**Exercise description**. Up to and including the line with "(e : jsError).", please reproduce the lines below exactly, beginning with the first.
....................
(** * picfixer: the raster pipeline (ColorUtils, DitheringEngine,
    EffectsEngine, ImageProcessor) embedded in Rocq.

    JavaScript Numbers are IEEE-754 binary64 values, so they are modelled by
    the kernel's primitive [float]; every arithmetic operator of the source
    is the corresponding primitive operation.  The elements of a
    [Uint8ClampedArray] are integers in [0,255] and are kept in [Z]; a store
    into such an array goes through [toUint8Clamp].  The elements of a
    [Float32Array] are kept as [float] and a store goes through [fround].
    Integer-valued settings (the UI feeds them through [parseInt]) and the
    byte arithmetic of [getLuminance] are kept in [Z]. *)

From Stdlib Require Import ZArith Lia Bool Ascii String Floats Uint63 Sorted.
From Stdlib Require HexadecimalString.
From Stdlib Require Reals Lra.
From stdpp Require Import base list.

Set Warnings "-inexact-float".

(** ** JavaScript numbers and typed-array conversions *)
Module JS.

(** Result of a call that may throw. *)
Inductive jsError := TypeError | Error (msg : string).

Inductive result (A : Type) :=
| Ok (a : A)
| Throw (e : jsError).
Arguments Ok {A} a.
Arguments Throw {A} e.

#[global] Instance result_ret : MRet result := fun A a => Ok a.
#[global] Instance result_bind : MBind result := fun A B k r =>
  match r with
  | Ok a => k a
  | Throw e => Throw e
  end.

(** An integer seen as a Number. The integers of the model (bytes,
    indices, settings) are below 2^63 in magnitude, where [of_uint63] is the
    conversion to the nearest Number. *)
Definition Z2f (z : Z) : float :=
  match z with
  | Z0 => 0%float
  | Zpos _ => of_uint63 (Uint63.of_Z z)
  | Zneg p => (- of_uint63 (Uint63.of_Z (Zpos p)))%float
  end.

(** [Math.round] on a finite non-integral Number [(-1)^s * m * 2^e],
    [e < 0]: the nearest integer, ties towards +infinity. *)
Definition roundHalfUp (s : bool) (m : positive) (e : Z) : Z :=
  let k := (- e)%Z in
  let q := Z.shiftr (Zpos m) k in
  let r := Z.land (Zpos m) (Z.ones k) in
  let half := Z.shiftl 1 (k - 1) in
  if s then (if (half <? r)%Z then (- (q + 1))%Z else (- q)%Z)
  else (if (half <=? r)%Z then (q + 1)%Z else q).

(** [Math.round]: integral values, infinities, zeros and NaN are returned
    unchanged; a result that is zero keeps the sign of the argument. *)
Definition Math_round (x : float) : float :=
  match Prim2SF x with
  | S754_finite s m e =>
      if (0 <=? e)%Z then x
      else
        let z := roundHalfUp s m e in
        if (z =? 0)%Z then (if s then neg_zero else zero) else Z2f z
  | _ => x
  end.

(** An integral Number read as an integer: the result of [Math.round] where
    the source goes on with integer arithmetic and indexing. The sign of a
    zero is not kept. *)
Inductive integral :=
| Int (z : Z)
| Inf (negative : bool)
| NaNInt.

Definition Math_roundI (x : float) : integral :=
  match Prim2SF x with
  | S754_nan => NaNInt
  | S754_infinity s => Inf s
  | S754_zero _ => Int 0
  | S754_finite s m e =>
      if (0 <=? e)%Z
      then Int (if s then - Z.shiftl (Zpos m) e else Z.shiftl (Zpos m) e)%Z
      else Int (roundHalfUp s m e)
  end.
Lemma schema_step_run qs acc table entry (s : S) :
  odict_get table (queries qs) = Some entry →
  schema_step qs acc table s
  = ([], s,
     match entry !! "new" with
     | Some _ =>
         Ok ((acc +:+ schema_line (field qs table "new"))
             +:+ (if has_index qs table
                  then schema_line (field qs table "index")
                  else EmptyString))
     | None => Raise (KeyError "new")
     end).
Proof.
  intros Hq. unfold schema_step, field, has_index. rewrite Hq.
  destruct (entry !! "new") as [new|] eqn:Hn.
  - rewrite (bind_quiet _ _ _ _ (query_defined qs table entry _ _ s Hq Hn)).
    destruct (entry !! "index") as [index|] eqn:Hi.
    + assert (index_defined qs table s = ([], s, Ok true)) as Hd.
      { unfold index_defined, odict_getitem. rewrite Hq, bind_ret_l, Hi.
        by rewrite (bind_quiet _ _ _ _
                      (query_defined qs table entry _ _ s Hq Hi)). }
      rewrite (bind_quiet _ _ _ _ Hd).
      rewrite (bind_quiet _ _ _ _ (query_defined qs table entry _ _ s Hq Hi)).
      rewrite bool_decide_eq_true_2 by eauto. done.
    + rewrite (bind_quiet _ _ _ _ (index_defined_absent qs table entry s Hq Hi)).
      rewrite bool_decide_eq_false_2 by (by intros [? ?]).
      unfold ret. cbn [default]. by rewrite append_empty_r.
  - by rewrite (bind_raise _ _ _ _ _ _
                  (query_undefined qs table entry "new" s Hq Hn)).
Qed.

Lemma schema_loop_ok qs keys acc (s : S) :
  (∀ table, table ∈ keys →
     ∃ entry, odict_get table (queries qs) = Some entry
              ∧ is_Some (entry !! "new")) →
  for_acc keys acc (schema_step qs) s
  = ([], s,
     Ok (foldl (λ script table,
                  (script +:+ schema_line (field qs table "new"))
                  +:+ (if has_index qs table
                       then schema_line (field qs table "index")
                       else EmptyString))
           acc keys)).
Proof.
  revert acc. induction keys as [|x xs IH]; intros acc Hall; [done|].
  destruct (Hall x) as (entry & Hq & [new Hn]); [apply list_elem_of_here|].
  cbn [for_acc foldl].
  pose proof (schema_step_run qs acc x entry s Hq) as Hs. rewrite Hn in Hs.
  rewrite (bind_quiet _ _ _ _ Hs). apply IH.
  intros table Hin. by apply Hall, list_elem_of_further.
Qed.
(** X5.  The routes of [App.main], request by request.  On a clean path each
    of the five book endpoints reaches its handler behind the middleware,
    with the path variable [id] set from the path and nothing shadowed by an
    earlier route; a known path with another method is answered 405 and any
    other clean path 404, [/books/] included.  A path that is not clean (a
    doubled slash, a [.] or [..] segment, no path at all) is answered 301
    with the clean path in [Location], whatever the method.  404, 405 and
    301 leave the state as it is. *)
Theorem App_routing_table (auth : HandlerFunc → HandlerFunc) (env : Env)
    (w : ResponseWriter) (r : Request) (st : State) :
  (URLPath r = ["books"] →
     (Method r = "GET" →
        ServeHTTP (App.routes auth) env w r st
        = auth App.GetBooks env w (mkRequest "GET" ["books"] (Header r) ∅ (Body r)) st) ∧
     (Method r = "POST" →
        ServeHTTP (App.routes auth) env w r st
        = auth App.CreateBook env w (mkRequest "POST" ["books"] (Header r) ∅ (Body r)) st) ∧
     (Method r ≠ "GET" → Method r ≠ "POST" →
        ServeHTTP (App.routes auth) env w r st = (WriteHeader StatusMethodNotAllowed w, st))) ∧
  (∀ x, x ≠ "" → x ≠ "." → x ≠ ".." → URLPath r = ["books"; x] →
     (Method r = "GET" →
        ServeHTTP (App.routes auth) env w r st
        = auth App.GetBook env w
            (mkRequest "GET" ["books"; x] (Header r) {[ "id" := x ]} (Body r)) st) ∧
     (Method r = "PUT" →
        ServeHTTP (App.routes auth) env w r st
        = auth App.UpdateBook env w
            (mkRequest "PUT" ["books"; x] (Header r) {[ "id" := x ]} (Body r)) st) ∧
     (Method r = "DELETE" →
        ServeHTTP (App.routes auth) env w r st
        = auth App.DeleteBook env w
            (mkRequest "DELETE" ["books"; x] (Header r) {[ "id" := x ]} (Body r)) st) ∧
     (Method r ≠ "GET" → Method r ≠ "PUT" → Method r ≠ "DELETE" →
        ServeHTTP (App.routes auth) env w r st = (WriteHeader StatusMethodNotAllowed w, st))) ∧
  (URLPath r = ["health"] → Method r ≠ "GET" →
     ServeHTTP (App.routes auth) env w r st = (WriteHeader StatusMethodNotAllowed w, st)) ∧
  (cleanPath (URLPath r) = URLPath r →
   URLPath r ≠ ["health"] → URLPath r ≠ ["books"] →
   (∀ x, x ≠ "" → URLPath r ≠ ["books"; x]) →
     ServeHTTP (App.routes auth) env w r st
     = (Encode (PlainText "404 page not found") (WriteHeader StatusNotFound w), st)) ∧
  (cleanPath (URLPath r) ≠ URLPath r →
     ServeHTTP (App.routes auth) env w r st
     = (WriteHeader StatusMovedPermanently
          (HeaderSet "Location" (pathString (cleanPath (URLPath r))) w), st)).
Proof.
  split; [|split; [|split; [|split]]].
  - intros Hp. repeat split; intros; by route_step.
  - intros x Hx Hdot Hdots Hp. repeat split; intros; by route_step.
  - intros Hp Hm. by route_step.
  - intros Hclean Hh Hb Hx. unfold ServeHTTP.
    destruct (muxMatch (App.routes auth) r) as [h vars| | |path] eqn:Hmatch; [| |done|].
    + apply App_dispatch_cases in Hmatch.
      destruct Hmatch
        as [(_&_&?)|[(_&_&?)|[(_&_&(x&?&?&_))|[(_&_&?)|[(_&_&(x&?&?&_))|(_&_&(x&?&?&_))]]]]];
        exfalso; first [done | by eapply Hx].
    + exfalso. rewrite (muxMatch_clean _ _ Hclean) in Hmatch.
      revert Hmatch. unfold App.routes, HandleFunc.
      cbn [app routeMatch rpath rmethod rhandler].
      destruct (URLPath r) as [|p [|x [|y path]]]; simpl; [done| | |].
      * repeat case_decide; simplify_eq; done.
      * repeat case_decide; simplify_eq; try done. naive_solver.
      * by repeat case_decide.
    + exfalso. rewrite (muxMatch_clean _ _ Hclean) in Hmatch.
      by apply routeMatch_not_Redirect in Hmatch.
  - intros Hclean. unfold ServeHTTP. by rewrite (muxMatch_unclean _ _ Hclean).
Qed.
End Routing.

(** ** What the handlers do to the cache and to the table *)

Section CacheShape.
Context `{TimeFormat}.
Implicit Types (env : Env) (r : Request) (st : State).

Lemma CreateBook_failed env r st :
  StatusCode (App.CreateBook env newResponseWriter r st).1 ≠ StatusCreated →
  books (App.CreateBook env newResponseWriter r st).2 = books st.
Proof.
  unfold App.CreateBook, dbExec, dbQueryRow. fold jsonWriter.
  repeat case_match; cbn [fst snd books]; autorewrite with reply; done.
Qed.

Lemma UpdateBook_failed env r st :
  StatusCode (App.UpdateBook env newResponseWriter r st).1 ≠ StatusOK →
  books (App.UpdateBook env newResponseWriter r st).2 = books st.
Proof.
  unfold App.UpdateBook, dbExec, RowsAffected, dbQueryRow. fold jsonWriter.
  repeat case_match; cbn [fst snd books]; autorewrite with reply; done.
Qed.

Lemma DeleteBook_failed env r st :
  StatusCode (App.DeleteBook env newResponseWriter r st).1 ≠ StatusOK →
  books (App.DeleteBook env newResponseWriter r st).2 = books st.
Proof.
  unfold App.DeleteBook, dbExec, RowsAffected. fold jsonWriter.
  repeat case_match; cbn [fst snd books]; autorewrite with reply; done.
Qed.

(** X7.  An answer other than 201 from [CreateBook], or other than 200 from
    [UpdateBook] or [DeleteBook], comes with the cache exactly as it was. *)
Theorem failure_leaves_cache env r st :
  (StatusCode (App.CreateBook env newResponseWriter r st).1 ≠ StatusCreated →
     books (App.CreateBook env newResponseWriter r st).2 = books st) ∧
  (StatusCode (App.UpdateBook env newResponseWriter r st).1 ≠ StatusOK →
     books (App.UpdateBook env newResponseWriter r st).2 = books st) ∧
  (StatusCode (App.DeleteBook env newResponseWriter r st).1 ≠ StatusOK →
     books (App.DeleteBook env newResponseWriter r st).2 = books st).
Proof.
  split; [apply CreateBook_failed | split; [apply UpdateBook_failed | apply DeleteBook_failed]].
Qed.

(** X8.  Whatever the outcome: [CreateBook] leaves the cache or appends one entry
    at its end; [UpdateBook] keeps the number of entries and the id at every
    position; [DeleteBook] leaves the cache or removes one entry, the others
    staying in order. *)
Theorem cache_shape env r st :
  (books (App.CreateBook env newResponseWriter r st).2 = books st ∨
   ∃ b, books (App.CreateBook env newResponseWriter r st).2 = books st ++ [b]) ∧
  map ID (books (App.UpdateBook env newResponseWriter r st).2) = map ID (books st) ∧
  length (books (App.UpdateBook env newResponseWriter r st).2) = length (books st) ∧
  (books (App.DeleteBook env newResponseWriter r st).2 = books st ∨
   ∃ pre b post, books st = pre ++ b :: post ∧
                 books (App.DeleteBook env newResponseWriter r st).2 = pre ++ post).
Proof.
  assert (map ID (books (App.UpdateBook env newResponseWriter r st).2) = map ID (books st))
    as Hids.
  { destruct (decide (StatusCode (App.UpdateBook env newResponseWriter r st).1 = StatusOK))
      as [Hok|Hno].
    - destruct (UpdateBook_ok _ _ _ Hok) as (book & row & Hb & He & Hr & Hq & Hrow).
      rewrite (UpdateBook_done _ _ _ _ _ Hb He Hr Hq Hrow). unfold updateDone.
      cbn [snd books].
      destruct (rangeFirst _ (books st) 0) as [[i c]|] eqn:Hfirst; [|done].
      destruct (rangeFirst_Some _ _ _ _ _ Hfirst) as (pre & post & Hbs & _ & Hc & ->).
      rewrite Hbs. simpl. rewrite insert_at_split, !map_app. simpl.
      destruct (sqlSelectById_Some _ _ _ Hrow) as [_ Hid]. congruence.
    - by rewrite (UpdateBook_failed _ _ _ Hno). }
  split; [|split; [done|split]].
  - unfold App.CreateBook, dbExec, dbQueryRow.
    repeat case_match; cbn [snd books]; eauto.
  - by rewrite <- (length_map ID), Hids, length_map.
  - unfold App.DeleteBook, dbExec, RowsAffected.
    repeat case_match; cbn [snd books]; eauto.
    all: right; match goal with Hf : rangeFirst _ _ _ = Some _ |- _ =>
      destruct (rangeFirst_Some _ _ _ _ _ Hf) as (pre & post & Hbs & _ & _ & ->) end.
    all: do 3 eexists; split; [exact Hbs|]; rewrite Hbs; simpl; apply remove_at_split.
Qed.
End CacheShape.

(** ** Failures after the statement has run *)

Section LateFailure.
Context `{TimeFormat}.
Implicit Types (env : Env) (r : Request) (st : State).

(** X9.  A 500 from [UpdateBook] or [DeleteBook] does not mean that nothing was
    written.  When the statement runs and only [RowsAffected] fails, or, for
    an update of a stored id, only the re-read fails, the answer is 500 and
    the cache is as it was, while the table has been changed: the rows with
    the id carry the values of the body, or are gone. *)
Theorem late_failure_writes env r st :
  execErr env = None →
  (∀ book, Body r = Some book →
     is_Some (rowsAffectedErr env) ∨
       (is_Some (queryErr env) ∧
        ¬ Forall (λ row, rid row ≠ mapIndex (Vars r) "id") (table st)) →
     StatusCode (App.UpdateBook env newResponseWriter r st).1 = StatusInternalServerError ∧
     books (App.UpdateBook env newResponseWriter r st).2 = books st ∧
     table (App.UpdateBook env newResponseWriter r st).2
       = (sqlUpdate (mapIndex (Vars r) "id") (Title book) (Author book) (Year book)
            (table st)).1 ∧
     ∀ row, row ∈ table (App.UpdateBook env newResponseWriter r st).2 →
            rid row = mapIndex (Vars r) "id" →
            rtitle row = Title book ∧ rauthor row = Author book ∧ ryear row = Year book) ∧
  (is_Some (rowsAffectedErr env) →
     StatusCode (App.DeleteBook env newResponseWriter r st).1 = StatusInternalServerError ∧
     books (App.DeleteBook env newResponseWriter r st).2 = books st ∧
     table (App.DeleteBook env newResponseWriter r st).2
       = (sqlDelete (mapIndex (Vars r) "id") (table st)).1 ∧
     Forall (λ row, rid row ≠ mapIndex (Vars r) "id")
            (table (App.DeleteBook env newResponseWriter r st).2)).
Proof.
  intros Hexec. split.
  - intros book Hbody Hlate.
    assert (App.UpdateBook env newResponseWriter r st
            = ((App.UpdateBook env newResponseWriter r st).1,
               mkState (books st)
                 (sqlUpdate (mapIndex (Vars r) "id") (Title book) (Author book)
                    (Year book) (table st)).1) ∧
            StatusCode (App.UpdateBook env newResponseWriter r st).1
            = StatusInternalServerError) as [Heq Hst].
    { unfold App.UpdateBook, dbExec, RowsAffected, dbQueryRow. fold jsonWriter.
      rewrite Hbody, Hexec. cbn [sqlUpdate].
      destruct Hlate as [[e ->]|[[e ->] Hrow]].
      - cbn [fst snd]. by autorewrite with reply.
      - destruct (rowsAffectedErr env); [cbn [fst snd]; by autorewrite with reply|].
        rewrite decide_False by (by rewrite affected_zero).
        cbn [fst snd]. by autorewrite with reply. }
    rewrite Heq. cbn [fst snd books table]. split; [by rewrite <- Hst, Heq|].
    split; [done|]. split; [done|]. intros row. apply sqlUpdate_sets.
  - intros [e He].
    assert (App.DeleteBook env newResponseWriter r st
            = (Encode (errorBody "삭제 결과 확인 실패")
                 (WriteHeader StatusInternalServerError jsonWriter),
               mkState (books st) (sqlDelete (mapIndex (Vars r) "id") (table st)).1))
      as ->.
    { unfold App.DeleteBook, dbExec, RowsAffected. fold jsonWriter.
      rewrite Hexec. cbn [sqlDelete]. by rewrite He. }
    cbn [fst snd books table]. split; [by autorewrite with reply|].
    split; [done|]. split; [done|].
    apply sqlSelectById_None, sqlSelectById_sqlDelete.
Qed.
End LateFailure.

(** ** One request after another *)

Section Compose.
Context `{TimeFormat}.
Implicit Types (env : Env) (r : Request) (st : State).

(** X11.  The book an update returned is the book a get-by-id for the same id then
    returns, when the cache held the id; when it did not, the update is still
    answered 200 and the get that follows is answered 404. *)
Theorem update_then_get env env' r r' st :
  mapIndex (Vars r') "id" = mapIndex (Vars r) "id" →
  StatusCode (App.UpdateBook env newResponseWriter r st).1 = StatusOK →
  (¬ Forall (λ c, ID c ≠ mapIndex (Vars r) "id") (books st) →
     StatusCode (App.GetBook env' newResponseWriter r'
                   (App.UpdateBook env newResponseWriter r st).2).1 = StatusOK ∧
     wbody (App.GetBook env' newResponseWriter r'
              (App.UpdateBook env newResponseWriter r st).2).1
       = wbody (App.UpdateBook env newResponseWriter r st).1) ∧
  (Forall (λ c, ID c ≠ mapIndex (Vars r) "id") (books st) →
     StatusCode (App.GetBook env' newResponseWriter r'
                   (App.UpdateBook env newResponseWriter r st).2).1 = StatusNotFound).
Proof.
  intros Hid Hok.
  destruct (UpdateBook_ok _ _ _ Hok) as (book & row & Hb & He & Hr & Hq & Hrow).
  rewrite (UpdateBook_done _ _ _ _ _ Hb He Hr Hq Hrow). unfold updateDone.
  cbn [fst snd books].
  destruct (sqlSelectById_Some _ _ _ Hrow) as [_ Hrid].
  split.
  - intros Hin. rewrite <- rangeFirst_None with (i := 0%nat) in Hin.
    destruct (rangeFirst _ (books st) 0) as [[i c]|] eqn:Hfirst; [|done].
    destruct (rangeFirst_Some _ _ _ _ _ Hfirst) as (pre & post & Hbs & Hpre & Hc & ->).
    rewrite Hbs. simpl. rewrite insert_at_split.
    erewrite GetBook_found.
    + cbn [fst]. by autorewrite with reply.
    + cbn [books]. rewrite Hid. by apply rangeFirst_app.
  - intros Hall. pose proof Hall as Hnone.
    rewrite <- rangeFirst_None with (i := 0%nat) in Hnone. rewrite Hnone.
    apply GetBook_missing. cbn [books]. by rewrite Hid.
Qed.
....................
**Result of the exercise**.
(** * picfixer: the raster pipeline (ColorUtils, DitheringEngine,
    EffectsEngine, ImageProcessor) embedded in Rocq.

    JavaScript Numbers are IEEE-754 binary64 values, so they are modelled by
    the kernel's primitive [float]; every arithmetic operator of the source
    is the corresponding primitive operation.  The elements of a
    [Uint8ClampedArray] are integers in [0,255] and are kept in [Z]; a store
    into such an array goes through [toUint8Clamp].  The elements of a
    [Float32Array] are kept as [float] and a store goes through [fround].
    Integer-valued settings (the UI feeds them through [parseInt]) and the
    byte arithmetic of [getLuminance] are kept in [Z]. *)

From Stdlib Require Import ZArith Lia Bool Ascii String Floats Uint63 Sorted.
From Stdlib Require HexadecimalString.
From Stdlib Require Reals Lra.
From stdpp Require Import base list.

Set Warnings "-inexact-float".

(** ** JavaScript numbers and typed-array conversions *)
Module JS.

(** Result of a call that may throw. *)
Inductive jsError := TypeError | Error (msg : string).

Inductive result (A : Type) :=
| Ok (a : A)
| Throw (e : jsError).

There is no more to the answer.